Ça va leur faire un choc, sur Psyka. Oh non ! Ils sont pas prêts ! Vivre sans créations artistiques ? Jure… Cette planète est autant sidérante que fascinante. Il est fort possible que je sois amenée à jouer une rôle majeur dans le futur de leur évolution. Peut-être aurais-je une statue à mon effigie ? Conseillère de niveau 1 en éducation créative au sein du gouvernement. Idole des foules…!

– Juliette, nous arrivons dans une semaine. Avez-vous bien consulté la documentation concernant la psycho-sociologie affective de la planète Psyka ? 

– Tu m'étonnes, John !

– Heu.. C'est une question sérieuse. Vous semblez avoir plus travaillé sur votre spectacle que révisé les prérequis ?

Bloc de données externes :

(** Entering user code: the call is recorded, the code runs on the heap. *)
Definition invoke {A} (c : callee) (params : TParameters)
    (body : TParameters -> W -> A * W) : M A :=
  fun s =>
    let (r, h) := body params (heap s) in
    (Normal r,
     {| heap := h;
        calls := calls s ++ [Call c params];
        reported := reported s |}).

Definition report (e : etl_exception) (s : world W TParameters) :
    world W TParameters :=
  {| heap := heap s; calls := calls s; reported := reported s ++ [e] |}.
End Monad.

Notation "'do' x <- m ; k" := (bind m (fun x => k))
  (at level 10, x name, m at level 100, k at level 200, only parsing).

(** ** The error facility

    Modelled from the spec: the [ETL_ASSERT] macro and the error handler of
    error_handler.h are not part of the sources. The spec says the condition
    is handed to the error facility, whose injected policy either logs and
    continues, raises a catchable error, or halts. *)

Inductive error_policy :=
  | log_and_continue
  | raise_error
  | halt.

Definition ETL_ASSERT {W TParameters : Type} (policy : error_policy)
    (b : bool) (e : etl_exception) : M W TParameters unit :=
  if b then ret tt
  else fun s =>
    match policy with
    | log_and_continue => (Normal tt, report e s)
    | raise_error => (Thrown e, report e s)
    | halt => (Halted, report e s)
    end.

(** ** function_wrapper<TReturn(TParameters...)> (lines 88-351) *)

Module FreeCallable.

Definition function_type := pointer.

(** The address of a stub. [lambda_stub] and [const_lambda_stub] are
    templates: there is one function per [TLambda]. *)
Inductive stub_address :=
  | at_function_stub
  | at_lambda_stub (TLambda : class_id)
  | at_const_lambda_stub (TLambda : class_id).

Global Instance stub_address_eq_dec : EqDecision stub_address.
Proof. solve_decision. Defined.

(** [stub_type]: a pointer to a stub, [None] is [ETL_NULLPTR]. *)
Definition stub_type := option stub_address.

(** [union alternate_method_t]: one pointer-sized cell, read either as
    [object] or as [func]. Pointers to functions and pointers to objects
    share one representation, so both members read the stored address. *)
Record alternate_method_t := Alternate { cell : pointer }.

Definition object (a : alternate_method_t) : pointer := cell a.
Definition func (a : alternate_method_t) : function_type := cell a.

Definition alternate_default : alternate_method_t := Alternate ETL_NULLPTR.
Definition alternate_of_object (object_ : pointer) : alternate_method_t :=
  Alternate object_.
Definition alternate_of_func (func_ : function_type) : alternate_method_t :=
  Alternate func_.

Record invocation_element := Invocation {
  alternate : alternate_method_t;
  stub : stub_type
}.

Definition invocation_default : invocation_element :=
  {| alternate := alternate_default; stub := None |}.

Definition invocation_of_object (object_ : pointer) (stub_ : stub_type) :
    invocation_element :=
  {| alternate := alternate_of_object object_; stub := stub_ |}.

Definition invocation_of_func (func_ : function_type) (stub_ : stub_type) :
    invocation_element :=
  {| alternate := alternate_of_func func_; stub := stub_ |}.

(** [invocation_element::operator ==], lines 259-264. *)
Definition invocation_eq (this rhs : invocation_element) : bool :=
  bool_decide (stub this = stub rhs) &&
    (bool_decide (stub this = None) ||
     (bool_decide (stub this = Some at_function_stub) &&
      bool_decide (func (alternate rhs) = func (alternate this))) ||
     bool_decide (object (alternate rhs) = object (alternate this))).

– Ah ! Ah ! Je plaisante. Alors… Voyons voir ça… La documentation afférente aux gnagnagna des bidules psychopathologicomimiques… Je gère ! No souces, Bruce !

– Bon… Je vais être franc, je ne vous cache pas mon inquiétude. Vous allez être confrontée à un environnement tout à fait différent de celui qui vous a permis de survivre jusqu'ici.

– Mon cher Chef de vaisseau sub-luminique, permettez-moi de vous arrêter tout net. Allez hopopop ! Au gnouf ! Non mais dites, on se connait ? Nan, on s'connait pas…. Sachez que la seule chose qui m'a maintenue en vie, c'est ma formidable faculté d'adaptation. Pointalaligne !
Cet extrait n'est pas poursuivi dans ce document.